# Choctawhatchee River - Jan/Mar



## FishWalton (Jul 22, 2010)

Here's what FWC has to say about the Choctawhatchee River for this time of year. This is from their website.

*Choctawhatchee River: Jan - Mar*

The Choctawhatchee River is Florida’s third largest river system in terms of water volume discharged. Originating in the southern portion of Alabama, the Choctawhatchee River flows approximately 96 miles from the Alabama state line into Choctawhatchee Bay.

In general, anglers will enjoy the greatest success fishing when water levels are low and the river is within its banks. Nice stringers of bluegill and redear (shellcracker) are caught off the spawning beds in the spring and along river banks lined with deadfalls and snags the rest of the year. Crickets and wigglers are good baits for panfishing. Many local anglers swear by the catalpa worm, which can be frozen in clear corn syrup and used throughout the year. Try fishing the mid to upper reaches of the river system for your bigger bream. When the weather becomes hot, avoid backwater slough areas that may become low in dissolved oxygen, as the fish will move out of these areas. Try fishing at confluences where there is some exchange of water from the main stem. Largemouth bass are commonly caught on crankbaits, spinnerbaits and artificial worms throughout the river system. Big bass can usually be found around treetops and snags in the mid and upper reaches of the river and along the sawgrass flats down by the mouth.

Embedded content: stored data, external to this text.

(** * RAGPulse: trace replay engine and metrics sink

    A shallow embedding of the two replay examples of the repository,

    - [example/single_local_instance]  (in-process vLLM backend):
      [real_time_runner.py], [metrics.py];
    - [example/single_online_instance] (remote HTTP backend):
      [online_server.py], [metrics.py], [preprocess_data.py].

    Conventions of the embedding.

    - A Python [float] is read as an exact rational ([Q]); rounding is not
      modelled.  Equality of computed floats is therefore stated up to
      [Qeq] where a quotient has to be simplified, and what is proved of a
      computed float is the formula that produces it, never a bound that
      rounding could break.
    - Of the file system, the directories that exist are modelled:
      [open(path, "w")] raises [FileNotFoundError] when the directory of
      the file does not exist.  Permissions and the capacity of the disk
      are not modelled.
    - Python [None] / JSON [null] is a constructor of its own ([PyNone],
      [JNull]); a dictionary with string keys is a [gmap string _]; a
      dictionary that is serialised keeps its insertion order and is an
      association list.
    - The two threads of a run are interleaved by an explicit schedule: a
      list of actions, each naming the thread that moves and carrying what
      the environment answers at that step (the wall-clock reading, the
      reply of the inference backend).
    - An uncaught Python exception ends the thread that raised it. *)

From Stdlib Require Import QArith ZArith Lia Lqa.
From stdpp Require Import gmap strings list fin_maps pretty sorting.

Local Open Scope Q_scope.

(** ** Python values shared by both examples *)

(** A metric value: a float or [None]. *)
Inductive pyval :=
| PyNone
| PyFloat (x : Q).

(** [sum(xs)]: left fold of [+] from the integer [0]. *)
Definition py_sum (xs : list Q) : Q := fold_left Qplus xs 0.

(** [len(xs)] as the divisor of a true division. *)
Definition py_len {A} (xs : list A) : Q := inject_Z (Z.of_nat (length xs)).

(** What a Python call yields: a value or an uncaught exception. *)
Inductive exn :=
| AttributeError
| TypeError
| ZeroDivisionError
| FileNotFoundError
| BackendError.

Inductive result (A : Type) :=
| Ok (a : A)
| Raise (e : exn).
Arguments Ok {A} a.
Arguments Raise {A} e.

(** JSON documents, as [json.dump] receives them. *)
#[local] Unset Elimination Schemes.
Inductive json :=
| JNull
| JNum (x : Q)
| JStr (s : string)
| JArr (xs : list json)
| JObj (kvs : list (string * json)).
#[local] Set Elimination Schemes.

(** A trace record: the two entries of the dictionary the replay reads,
    [int(trace["timestamp"])] and [trace["input_text"]]. *)
Record trace := {
  timestamp : Z;
  input_text : string
}.

Definition json_of_pyval (v : pyval) : json :=
  match v with
  | PyNone => JNull
  | PyFloat x => JNum x
  end.

(** The keys of a JSON object, in order. *)
Definition json_keys (j : json) : list string :=
  match j with
  | JObj kvs => map fst kvs
  | _ => []
  end.

Definition json_get (k : string) (j : json) : option json :=
  match j with
  | JObj kvs => snd <$> find (fun kv => String.eqb (fst kv) k) kvs
  | _ => None
  end.

(** Library functions the code calls and the repository does not define. *)
Class Library := {
  json_dump : json -> string;               (* json.dump(_, f, indent=4) *)
  os_path_join : string -> string -> string (* os.path.join *)
}.

(** The part of the outside world the metrics sink writes to. *)
Record world := {
  files : gmap string string;   (* path |-> content *)
  dirs : gset string;           (* the directories that exist *)
  console : list string         (* lines logged or printed *)
}.
Lemma validate_required_dom (inputs inputs' : gmap string pyvalue)
    (required : list string) :
  dom inputs' = dom inputs ->
  validate_required inputs' required = validate_required inputs required.
Proof.
  intros Hdom. induction required as [| p rest IH]; simpl; [reflexivity |].
  destruct (inputs !! p) as [v |] eqn:Hp.
  - assert (Hin : p ∈ dom inputs') by (rewrite Hdom; apply elem_of_dom; eauto).
    apply elem_of_dom in Hin as [v' Hv']. rewrite Hv'. exact IH.
  - assert (Hout : p ∉ dom inputs') by (rewrite Hdom; apply not_elem_of_dom, Hp).
    apply not_elem_of_dom in Hout. rewrite Hout. reflexivity.
Qed.

(** X1: a tool name that is not in the registry gives validation_error with
    the message "Tool '<name>' not found in registry" and no data; neither
    the permission check nor the execution capability is called. *)
Theorem unknown_tool_is_validation_error
    (impl : gmap string ToolSpec -> string -> gmap string pyvalue -> ToolContext -> coroutine)
    (reg : gmap string ToolSpec) (tool_name : string)
    (inputs : gmap string pyvalue) (context : ToolContext) (w : World) :
  reg !! tool_name = None ->
  exists r w',
    execute_tool_with impl reg tool_name inputs context w = (Value r, w') /\
    status r = VALIDATION_ERROR /\
    error r = Some ("Tool '" +:+ tool_name +:+ "' not found in registry") /\
    data r = None /\
    count_events is_permission_check (new_events w w') = 0%nat /\
    count_events is_impl_call (new_events w w') = 0%nat.
Proof.
  intros Hreg. eexists _, _. split.
  - apply execute_tool_invalid. unfold validate_tool_input. rewrite Hreg. reflexivity.
  - rewrite new_events_app. repeat split.
Qed.

Lemma unknown_tool_is_validation_error_witness :
  exists r w',
    execute_tool sample_registry "translate" {["text" := PyStr "bonjour"]}
      (sample_context "admin") w0 = (Value r, w') /\
    error r = Some "Tool 'translate' not found in registry".
Proof.
  destruct (unknown_tool_is_validation_error _execute_tool_impl sample_registry
              "translate" {["text" := PyStr "bonjour"]} (sample_context "admin") w0
              eq_refl)
    as (r & w' & Hrun & _ & Herr & _).
  exists r, w'. split; [exact Hrun | exact Herr].
Defined.

(** X2: [validate_tool_input] accepts exactly the registered tools whose
    required parameters are all keys of the input bag, and a rejection always
    carries a message.  The verdict depends on the set of keys of the bag
    only, not on the values stored under them, and keys beyond the required
    ones never make an accepted bag rejected. *)
Theorem validate_tool_input_by_keys (reg : gmap string ToolSpec) (tool_name : string)
    (inputs : gmap string pyvalue) :
  (validate_tool_input reg tool_name inputs = (true, None) <->
   exists tool_spec,
     reg !! tool_name = Some tool_spec /\
     Forall (fun q => is_Some (inputs !! q))
            (default [] (spec_required_params tool_spec))) /\
  (validate_tool_input reg tool_name inputs = (true, None) \/
   exists msg, validate_tool_input reg tool_name inputs = (false, Some msg)) /\
  (forall inputs' : gmap string pyvalue,
     dom inputs' = dom inputs ->
     validate_tool_input reg tool_name inputs' =
     validate_tool_input reg tool_name inputs) /\
  (forall inputs' : gmap string pyvalue,
     inputs ⊆ inputs' ->
     validate_tool_input reg tool_name inputs = (true, None) ->
     validate_tool_input reg tool_name inputs' = (true, None)).
Proof.
  unfold validate_tool_input. destruct (reg !! tool_name) as [sp |] eqn:Hreg.
  - split; [| split; [| split]].
    + rewrite validate_required_passes. split.
      * intros H. exists sp. auto.
      * intros (sp' & Heq & H). injection Heq as <-. exact H.
    + apply validate_required_shape.
    + intros inputs' Hdom. apply validate_required_dom, Hdom.
    + intros inputs' Hsub. rewrite !validate_required_passes.
      intros Hall. eapply Forall_impl; [exact Hall |].
      intros q [v Hq]. exists v.
      exact (lookup_weaken _ _ _ _ Hq Hsub).
  - split; [| split; [| split]].
    + split; [discriminate | intros (sp & Heq & _); discriminate].
    + right. eauto.
    + reflexivity.
    + discriminate.
Qed.
(** * Data cleaning stage of the customer-satisfaction pipeline

    A shallow embedding of [src/data_cleaning.py] (the two data strategies
    and the [DataCleaning] context) and of [steps/clean_data.py] (the
    [clean_df] step), together with the parts of pandas, NumPy and
    scikit-learn the two files call.

    Conventions.
    - A Python call that may raise is a computation in [result]; code that
      also logs or may touch NumPy's global generator runs in [M], a state
      and exception monad over the [World].
    - binary64 numbers are [spec_float] values of the Standard Library with
      precision 53 and maximal exponent 1024; NaN is [S754_nan].
    - The library functions follow pandas 1.x (an in-place [fillna] on
      [data[c]] writes through to [data], an object column that was
      filled is converted softly, and a reduction converts the entries of
      an object column with [astype("f8")]) and scikit-learn's
      [train_test_split] built on [ShuffleSplit]. *)

From Stdlib Require Import ZArith List String Bool Lia Permutation Sorted
  SpecFloat.
Import ListNotations.
Open Scope string_scope.

Set Implicit Arguments.

(* ===================================================================== *)
(** ** Python: exceptions, results, values of the interpreter            *)
(* ===================================================================== *)

Module Py.

(** The exception classes the modelled calls raise; all of them derive
    from [Exception], so every [except Exception] clause catches them. *)
Inductive exn : Type :=
| KeyError (missing : list string)
| TypeError (msg : string)
| ValueError (msg : string)
| AttributeError (obj attr : string)
| IndexError
| OverflowError.

Inductive result (A : Type) : Type :=
| Return (a : A)
| Raise (e : exn).
Arguments Return {A} a.
Arguments Raise {A} e.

Sunshine bass (hybrid striped bass) and striped bass fishing is excellent in the spring and fall throughout the lower end of the river. These fish are stocked annually by the Florida Fish and Wildlife Conservation Commission. Preferred baits include finger mullet, live shad and shad-like lures. The best fishing is on the out-going tide at dusk or dawn. Areas to target include sandbars and points in the river. _It should be noted that harvest and size regulations are different for the sunshine and the striped bass (see current regulations handbook)._ Boating access points along the Choctawhatchee River include US 90 (Caryville) and SR 20 (Ebro). There are several boat landings and a bait shop along River Road off SR 20 (east of Bruce). For access to the lower river take US 331 south of Freeport and go left on SR 394 about a mile and look for the signs. 

Holmes Creek, a major spring-fed tributary of the Choctawhatchee, offers some excellent fishing. Several bream species can be found in abundance including longear sunfish, spotted sunfish (stumpknockers), redbreast sunfish and warmouth. Big shellcrackers can be caught along the channel side of water lily beds. The spotted bass, a close relative of the largemouth bass, is also native and is an exciting fish to catch. There are several boating access point along SR 277 (Vernon) and SR 79.

Local information on these rivers and their fishes may be obtained from the Division of Freshwater Fisheries Management, Northwest Regional Office (850-265-3676).

*Striped bass and sunshine bass fishing should be in full swing. Most stripers and sunshines will move into the lower river and the bay during the winter months. Good fishing spots can be found along deep holes in Pine Log Creek, Black Creek, and Mitchell River. Best success can be had with live bait, either finger mullet or shad. Many anglers watch for fish striking baitfish on the surface and then cast into the schools of bait. If using artificial lures use baits that mimic the size and color of the baitfish present. Artificial baits such as 3- 5 inch shad colored Shad Raps and Rat-L-Traps are good bets as well as white in-line spinners. Largemouth bass can be found around submerged trees, creek mouths, and submerged vegetation in slower moving water. Spinner baits and plastic worms are the best bet; however, live baits are just as good. Excellent size bluegill and redear sunfish (shellcracker) can be caught in Holmes Creek fishing worms and crickets around brush and submerged vegetation along the shoreline. Crappie fishing should pick up as well. Fish small minnows around brush piles in 10-18 feet of water or use small crappie jigs (1/32 or 1/64 ounce) and slowly jig around the brush piles.


----------



## TCanoe (Oct 14, 2020)

Does anyone know if there are any logjams or river obstructions on the 43-mile stretch of the Choctawhatchee between Hwy 90 and Hwy 20 ? I understand the water level got pretty high during Hurricane Sally. 

Thank you.


----------



## FishWalton (Jul 22, 2010)

I'm fairly familiar with the river from a few miles below hwy 90 down to the bay. I'm not aware of any significant log jams in this area. There are a number of trees over in the water from he recent flooding. There are a few small areas where a lot of wood has come together created what may be good flathead spots. You just have to run the river and look.


----------



## TCanoe (Oct 14, 2020)

Thank you FishWalton 😊


----------